New Jersey’s Governor, Champion of Inequality
New York’s approval of same-sex marriage was a testament to Gov. Andrew Cuomo’s political courage. In the New Jersey governor’s office, it is good sense that is in short supply on this issue.
It appears as though there are sufficient votes in the State Legislature to pass a marriage-equality bill in New Jersey — a positive change from last year when the freedom to marry was defeated in the Democratic-led State Senate.

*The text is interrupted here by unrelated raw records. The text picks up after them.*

(** *** The order on numbers that are not NaN *)

(** *** The order on numbers that are not NaN *)

Lemma Qcompare_refl (q : Q) : (q ?= q)%Q = Eq.
Proof. apply Qeq_alt, Qeq_refl. Qed.

Lemma Qcompare_Gt_chain (x y m : Q) :
  (y ?= m)%Q = Gt -> (x ?= m)%Q <> Gt -> (y ?= x)%Q = Gt.
Proof.
  intros Hmy Hxm. apply Qgt_alt.
  apply Qgt_alt in Hmy. apply Qle_alt in Hxm.
  eapply Qle_lt_trans; eassumption.
Qed.

Lemma Qcompare_Lt_chain (x y m : Q) :
  (y ?= m)%Q = Lt -> (x ?= m)%Q <> Lt -> (y ?= x)%Q = Lt.
Proof.
  intros Hym Hmx. apply Qlt_alt.
  apply Qlt_alt in Hym. apply Qge_alt in Hmx.
  eapply Qlt_le_trans; eassumption.
Qed.

Lemma xcompare_total (x y : xnum) :
  xnan x = false -> xnan y = false -> exists c, xcompare x y = Some c.
Proof.
  destruct x as [|sx|p], y as [|sy|q]; simpl; try discriminate;
    intros _ _; eexists; reflexivity.
Qed.

Lemma xcompare_refl (x : xnum) :
  xnan x = false -> xcompare x x = Some Eq.
Proof.
  destruct x as [|[|]|p]; simpl; try discriminate; intros _;
    try reflexivity.
  now rewrite Qcompare_refl.
Qed.

Lemma xcompare_antisym (x y : xnum) (c : comparison) :
  xcompare x y = Some c -> xcompare y x = Some (CompOpp c).
Proof.
  destruct x as [|[|]|p], y as [|[|]|q]; simpl; try discriminate;
    intros H; injection H as <-; try reflexivity.
  now rewrite Qcompare_antisym.
Qed.

(** If [y] is strictly on the [s] side of [m] and [x] is not, then [y]
    is strictly on the [s] side of [x]. *)
Lemma xcompare_chain (s : comparison) (x y m : xnum) :
  s <> Eq ->
  xnan x = false ->
  xcompare y m = Some s ->
  xcompare x m <> Some s ->
  xcompare y x = Some s.
Proof.
  intros Hs.
  destruct x as [|[|]|p], y as [|[|]|q], m as [|[|]|r], s; simpl;
    try discriminate; try congruence; intros _ H1 H2.
  - injection H1 as H1. f_equal.
    apply Qcompare_Lt_chain with r; congruence.
  - injection H1 as H1. f_equal.
    apply Qcompare_Gt_chain with r; congruence.
Qed.

Lemma not_nan_number_denote (v : PyVal) :
  not_nan_number v = true ->
  exists x, denote v = Some x /\ xnan x = false.
Proof.
  unfold not_nan_number. destruct (denote v) as [x|]; [|discriminate].
  intros H. exists x. split; [reflexivity|].
  now destruct (xnan x).
Qed.

Lemma not_nan_number_isinstance (v : PyVal) :
  not_nan_number v = true -> isinstance_int_float v = true.
Proof. now destruct v. Qed.

Lemma isinstance_denote (v : PyVal) :
  isinstance_int_float v = true -> exists x, denote v = Some x.
Proof. destruct v; try discriminate; intros _; eexists; reflexivity. Qed.

Lemma richcmp_denote (op : cmpop) (a b : PyVal) (x y : xnum) :
  denote a = Some x -> denote b = Some y ->
  richcmp op a b = Ok (cmp_test op (xcompare x y)).
Proof. unfold richcmp. now intros -> ->. Qed.

(** Between two numbers a comparison never raises. *)
Lemma richcmp_number (op : cmpop) (a b : PyVal) :
  isinstance_int_float a = true -> isinstance_int_float b = true ->
  exists t, richcmp op a b = Ok t.
Proof.
  intros Ha Hb.
  destruct (isinstance_denote a Ha) as [x Hx].
  destruct (isinstance_denote b Hb) as [y Hy].
  rewrite (richcmp_denote op a b x y Hx Hy). eexists; reflexivity.
Qed.

Lemma richcmp_irrefl (op : cmpop) (a : PyVal) :
  strict op = true -> not_nan_number a = true ->
  richcmp op a a = Ok false.
Proof.
  intros Hop Ha.
  destruct (not_nan_number_denote a Ha) as (x & Hx & Hn).
  rewrite (richcmp_denote op a a x x Hx Hx), (xcompare_refl x Hn).
  now destruct op.
Qed.

Lemma richcmp_asym (op : cmpop) (a b : PyVal) :
  strict op = true ->
  not_nan_number a = true -> not_nan_number b = true ->
  richcmp op a b = Ok true -> richcmp op b a = Ok false.
Proof.
  intros Hop Ha Hb.
  destruct (not_nan_number_denote a Ha) as (x & Hx & Hnx).
  destruct (not_nan_number_denote b Hb) as (y & Hy & Hny).
  rewrite (richcmp_denote op a b x y Hx Hy), (richcmp_denote op b a y x Hy Hx).
  destruct (xcompare_total x y Hnx Hny) as [c Hc].
  rewrite Hc, (xcompare_antisym x y c Hc).
  now destruct op, c.
Qed.

Lemma richcmp_chain (op : cmpop) (x y m : PyVal) :
  strict op = true ->
  not_nan_number x = true -> not_nan_number y = true ->
  not_nan_number m = true ->
  richcmp op y m = Ok true -> richcmp op x m = Ok false ->
  richcmp op y x = Ok true.
Proof.
  intros Hop Hx Hy Hm.
  destruct (not_nan_number_denote x Hx) as (a & Ha & Hna).
  destruct (not_nan_number_denote y Hy) as (b & Hb & Hnb).
  destruct (not_nan_number_denote m Hm) as (c & Hc & Hnc).
  rewrite (richcmp_denote op y m b c Hb Hc), (richcmp_denote op x m a c Ha Hc),
    (richcmp_denote op y x b a Hb Ha).
  destruct (xcompare_total b c Hnb Hnc) as [c1 H1].
  destruct (xcompare_total a c Hna Hnc) as [c2 H2].
  rewrite H1, H2. intros T1 T2.
  destruct op; try discriminate.
  - rewrite (xcompare_chain Lt a b c); try reflexivity; try assumption;
      try discriminate.
    + destruct c1; try discriminate; assumption.
    + rewrite H2. destruct c2; try discriminate; congruence.
  - rewrite (xcompare_chain Gt a b c); try reflexivity; try assumption;
      try discriminate.
    + destruct c1; try discriminate; assumption.
    + rewrite H2. destruct c2; try discriminate; congruence.
Qed.

(** [x] not strictly [op] than [r] means [r] weakly [op] than [x]. *)
Lemma richcmp_not_strict_weak (op : cmpop) (x r : PyVal) :
  strict op = true ->
  not_nan_number x = true -> not_nan_number r = true ->
  richcmp op x r = Ok false -> richcmp (weak op) r x = Ok true.
Proof.
  intros Hop Hx Hr.
  destruct (not_nan_number_denote x Hx) as (a & Ha & Hna).
  destruct (not_nan_number_denote r Hr) as (b & Hb & Hnb).
  rewrite (richcmp_denote op x r a b Ha Hb),
    (richcmp_denote (weak op) r x b a Hb Ha).
  destruct (xcompare_total a b Hna Hnb) as [c Hc].
  rewrite Hc, (xcompare_antisym a b c Hc).
  now destruct op, c.
Qed.

(** *** Floats: the order of the denoted numbers is the IEEE 754 one *)

Lemma digits2_pos_bounds (m : positive) :
  2 ^ (Zpos (digits2_pos m) - 1) <= Zpos m < 2 ^ Zpos (digits2_pos m).
Proof.
  induction m as [p IH|p IH|]; cbn [digits2_pos].
  - rewrite Pos2Z.inj_succ.
    replace (Z.succ (Zpos (digits2_pos p)) - 1)
      with (Z.succ (Zpos (digits2_pos p) - 1)) by lia.
    rewrite !Z.pow_succ_r by lia. lia.
  - rewrite Pos2Z.inj_succ.
    replace (Z.succ (Zpos (digits2_pos p)) - 1)
      with (Z.succ (Zpos (digits2_pos p) - 1)) by lia.
    rewrite !Z.pow_succ_r by lia. lia.
  - simpl. lia.
Qed.

Lemma Qcompare_F2Q (s1 : bool) (m1 : positive) (e1 : Z)
  (s2 : bool) (m2 : positive) (e2 : Z) :
  (F2Q s1 m1 e1 ?= F2Q s2 m2 e2)%Q =
  (cond_Zopp s1 (Zpos m1) * (pnum e1 * pden e2)
   ?= cond_Zopp s2 (Zpos m2) * (pnum e2 * pden e1)).
Proof.
  unfold Qcompare, F2Q, pnum, pden.
  destruct e1 as [|p1|p1], e2 as [|p2|p2];
    cbn [Qnum Qden inject_Z Z.opp Z.max Z.compare];
    rewrite ?Pos2Z.inj_pow, ?Z.pow_0_r; f_equal; ring.
Qed.

Lemma pscale (e1 e2 : Z) :
  e1 <= e2 -> pnum e1 * pden e2 * 2 ^ (e2 - e1) = pnum e2 * pden e1.
Proof.
  intros H. unfold pnum, pden.
  rewrite <- !Z.pow_add_r by lia. f_equal. lia.
Qed.

Lemma pscale_pos (e1 e2 : Z) : 0 < pnum e1 * pden e2.
Proof.
  unfold pnum, pden. apply Z.mul_pos_pos; apply Z.pow_pos_nonneg; lia.
Qed.

(** A canonical mantissa has at most 53 digits, and exactly 53 above
    the least exponent. *)
Lemma canonical_digits (m : positive) (e : Z) :
  canonical_mantissa prec emax m e = true ->
  Zpos (digits2_pos m) <= 53 /\ -1074 <= e /\
  (-1074 < e -> Zpos (digits2_pos m) = 53).
Proof.
  unfold canonical_mantissa, fexp, SpecFloat.emin, prec, emax.
  intros H. apply Z.eqb_eq in H. lia.
Qed.

(** Between canonical doubles the smaller exponent gives the smaller
    magnitude. *)
Lemma magnitude_lt (m1 : positive) (e1 : Z) (m2 : positive) (e2 : Z) :
  canonical_mantissa prec emax m1 e1 = true ->
  canonical_mantissa prec emax m2 e2 = true ->
  e1 < e2 ->
  Zpos m1 * (pnum e1 * pden e2) < Zpos m2 * (pnum e2 * pden e1).
Proof.
  intros C1 C2 H.
  destruct (canonical_digits _ _ C1) as (D1 & E1 & _).
  destruct (canonical_digits _ _ C2) as (_ & _ & D2).
  specialize (D2 ltac:(lia)).
  pose proof (digits2_pos_bounds m1) as B1.
  pose proof (digits2_pos_bounds m2) as B2. rewrite D2 in B2.
  assert (Zpos m1 < 2 ^ 53).
  { eapply Z.lt_le_trans; [apply B1|]. apply Z.pow_le_mono_r; lia. }
  rewrite <- (pscale e1 e2) by lia.
  pose proof (pscale_pos e1 e2) as P.
  assert (2 <= 2 ^ (e2 - e1)).
  { change 2 with (2 ^ 1) at 1. apply Z.pow_le_mono_r; lia. }
  change (53 - 1) with 52 in B2.
  change (2 ^ 53) with (2 * 2 ^ 52) in *.
  set (k := 2 ^ 52) in *. set (S := pnum e1 * pden e2) in *.
  set (T := 2 ^ (e2 - e1)) in *.
  assert (A1 : Z.pos m1 * S < 2 * k * S)
    by (apply Z.mul_lt_mono_pos_r; lia).
  assert (A2 : 2 * k <= Z.pos m2 * T).
  { transitivity (k * T); [|apply Z.mul_le_mono_nonneg_r; lia].
    rewrite (Z.mul_comm 2 k). apply Z.mul_le_mono_nonneg_l; subst k; lia. }
  assert (A3 : 2 * k * S <= Z.pos m2 * T * S)
    by (apply Z.mul_le_mono_nonneg_r; lia).
  replace (Z.pos m2 * (S * T)) with (Z.pos m2 * T * S) by ring. lia.
Qed.

Lemma magnitude_compare (m1 m2 : positive) (e : Z) :
  (Zpos m1 * (pnum e * pden e) ?= Zpos m2 * (pnum e * pden e))
  = Pos.compare_cont Eq m1 m2.
Proof.
  pose proof (pscale_pos e e).
  change (Pos.compare_cont Eq m1 m2) with (Zpos m1 ?= Zpos m2).
  symmetry. apply Zmult_compare_compat_r. lia.
Qed.

Lemma Qcompare_0_F2Q (s : bool) (m : positive) (e : Z) :
  (0 ?= F2Q s m e)%Q = if s then Gt else Lt.
Proof.
  unfold Qcompare, F2Q.
  assert (P : 0 < 2 ^ e \/ e < 0).
  { destruct (Z.lt_ge_cases e 0); [right; assumption|].
    left; apply Z.pow_pos_nonneg; lia. }
  destruct e as [|p|p], s; cbn [Qnum Qden inject_Z cond_Zopp];
    try reflexivity.
  - apply Z.compare_gt_iff. destruct P; nia.
  - apply Z.compare_lt_iff. destruct P; nia.
Qed.

Lemma Qcompare_F2Q_0 (s : bool) (m : positive) (e : Z) :
  (F2Q s m e ?= 0)%Q = if s then Lt else Gt.
Proof.
  rewrite <- Qcompare_antisym, Qcompare_0_F2Q. now destruct s.
Qed.

(** On doubles, comparing the denoted numbers is [SFcompare], the
    comparison of IEEE 754. *)
Lemma float_compare_denote (f g : spec_float) :
  valid_binary prec emax f = true -> valid_binary prec emax g = true ->
  xcompare (float_denote f) (float_denote g) = SFcompare f g.
Proof.
  destruct f as [s1|s1| |s1 m1 e1], g as [s2|s2| |s2 m2 e2];
    cbn [float_denote xcompare SFcompare valid_binary]; intros V1 V2;
    try reflexivity.
  - now rewrite Qcompare_0_F2Q.
  - now rewrite Qcompare_F2Q_0.
  - apply andb_prop in V1 as [C1 _]. apply andb_prop in V2 as [C2 _].
    rewrite Qcompare_F2Q. f_equal.
    pose proof (pscale_pos e1 e2) as P12.
    pose proof (pscale_pos e2 e1) as P21.
    destruct s1, s2; cbn [cond_Zopp].
    + destruct (Z.compare_spec e1 e2) as [E|E|E].
      * subst e2. rewrite !Z.mul_opp_l, Z.compare_opp, magnitude_compare.
        apply ZC4.
      * apply Z.compare_gt_iff.
        pose proof (magnitude_lt m1 e1 m2 e2 C1 C2 E). lia.
      * apply Z.compare_lt_iff.
        pose proof (magnitude_lt m2 e2 m1 e1 C2 C1 E). lia.
    + apply Z.compare_lt_iff. nia.
    + apply Z.compare_gt_iff. nia.
    + destruct (Z.compare_spec e1 e2) as [E|E|E].
      * subst e2. apply magnitude_compare.
      * apply Z.compare_lt_iff. now apply magnitude_lt.
      * apply Z.compare_gt_iff. now apply magnitude_lt.
Qed.

(** So [<] and [>] between two floats are those of IEEE 754. *)
Lemma py_lt_float (f g : spec_float) :
  valid_binary prec emax f = true -> valid_binary prec emax g = true ->
  py_lt (VFloat f) (VFloat g) = Ok (SFltb f g).
Proof.
  intros Vf Vg. unfold py_lt, richcmp, SFltb; cbn [denote].
  rewrite (float_compare_denote f g Vf Vg).
  now destruct (SFcompare f g) as [[| |]|].
Qed.

Lemma py_gt_float (f g : spec_float) :
  valid_binary prec emax f = true -> valid_binary prec emax g = true ->
  py_gt (VFloat f) (VFloat g) = Ok (SFltb g f).
Proof.
  intros Vf Vg. unfold py_gt, richcmp, SFltb; cbn [denote].
  destruct (xcompare (float_denote f) (float_denote g)) as [c|] eqn:E.
  - rewrite <- (float_compare_denote g f Vg Vf), (xcompare_antisym _ _ _ E).
    now destruct c.
  - rewrite <- (float_compare_denote g f Vg Vf).
    destruct (float_denote f) as [|[|]|p], (float_denote g) as [|[|]|q];
      simpl in *; try discriminate; reflexivity.
Qed.

End PyFacts.

(* ================================================================== *)
(** ** Properties of CylinderReading *)
(* ================================================================== *)

Section CylinderReadingFacts.

(** Construction with an integer cylinder number, case by case. *)
Lemma new_CylinderReading_int (n : Z) (v : PyVal) :
  new_CylinderReading (VInt n) v =
  if n <? 1 then Raise InvalidCylinderNumber
  else if isinstance_int_float v
       then Ok {| number := VInt n; value := v |}
       else Raise NonNumericValue.
Proof.
  unfold new_CylinderReading, __post_init__; cbn [number value].
  rewrite py_lt_int, bind_Ok.
  destruct (n <? 1); [reflexivity|].
  now destruct (isinstance_int_float v).
Qed.

(** Whatever the cylinder number is, a reading that was constructed
    holds a value that passed the [isinstance] check. *)
Lemma new_CylinderReading_Ok_inv (n v : PyVal) (r : CylinderReading) :
  new_CylinderReading n v = Ok r ->
  r = {| number := n; value := v |} /\
  py_lt n (VInt 1) = Ok false /\
  isinstance_int_float v = true.
Proof.
  unfold new_CylinderReading, __post_init__; cbn [number value].
  destruct (py_lt n (VInt 1)) as [[|]|e]; simpl; try discriminate.
  destruct (isinstance_int_float v); simpl; try discriminate.
  intros H; injection H as <-. auto.
Qed.

(** C6. For a numeric value [v], construction with the integer [n]
    fails with InvalidCylinderNumber exactly when [n < 1]; when
    [n >= 1] it succeeds and the reading exposes [number == n] and
    [value == v] unchanged. Zero and negative values are numeric. *)
Theorem new_CylinderReading_number_check (n : Z) (v : PyVal) :
  isinstance_int_float v = true ->
  (new_CylinderReading (VInt n) v = Raise InvalidCylinderNumber <-> n < 1) /\
  (1 <= n ->
   exists r, new_CylinderReading (VInt n) v = Ok r /\
             number r = VInt n /\ value r = v).
Proof.
  intros Hv. rewrite new_CylinderReading_int, Hv.
  destruct (Z.ltb_spec n 1) as [Hlt|Hge]; split.
  - split; [lia | reflexivity].
  - lia.
  - split; [discriminate | lia].
  - intros _. eexists; split; [reflexivity | split; reflexivity].
Qed.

The obstacle is Gov. Chris Christie, a Republican.
“I’m not a fan of same-sex marriage,” Governor Christie said on the NBC News program “Meet the Press” on Sunday — a rather strange way of putting it. “I believe marriage should be between one man and one woman.” He vowed to veto any bill resembling the historic civil rights law that was approved in New York with help from his Democratic peer, Gov. Andrew Cuomo. Mr. Christie said the state would “continue to pursue civil unions,” a separate and inferior category of recognition that still results in inequality.
A new court fight looms. On Wednesday, a civil rights group, Lambda Legal, plans to file a lawsuit in New Jersey Superior Court with the goal of showing that civil unions fail to meet the mandate of equal legal rights and financial benefits for same-sex couples set by the State Supreme Court in a 2006 ruling. The group’s hope, which we share, is that the case leads to a ruling by New Jersey’s top court ending the exclusion of same-sex couples from marriage.
It should not take a court’s edict for lawmakers to do what is right. Governor Christie’s veto threat is no excuse for legislators to sit on their hands. The president of the State Senate, Stephen Sweeney, recently said that he had made the “biggest mistake” of his career when he withheld his support for same-sex marriage last year for timid political reasons, and at a time when a Democrat, Jon Corzine, was in the governor’s chair. He can make amends by building a veto-proof majority for the marriage bill.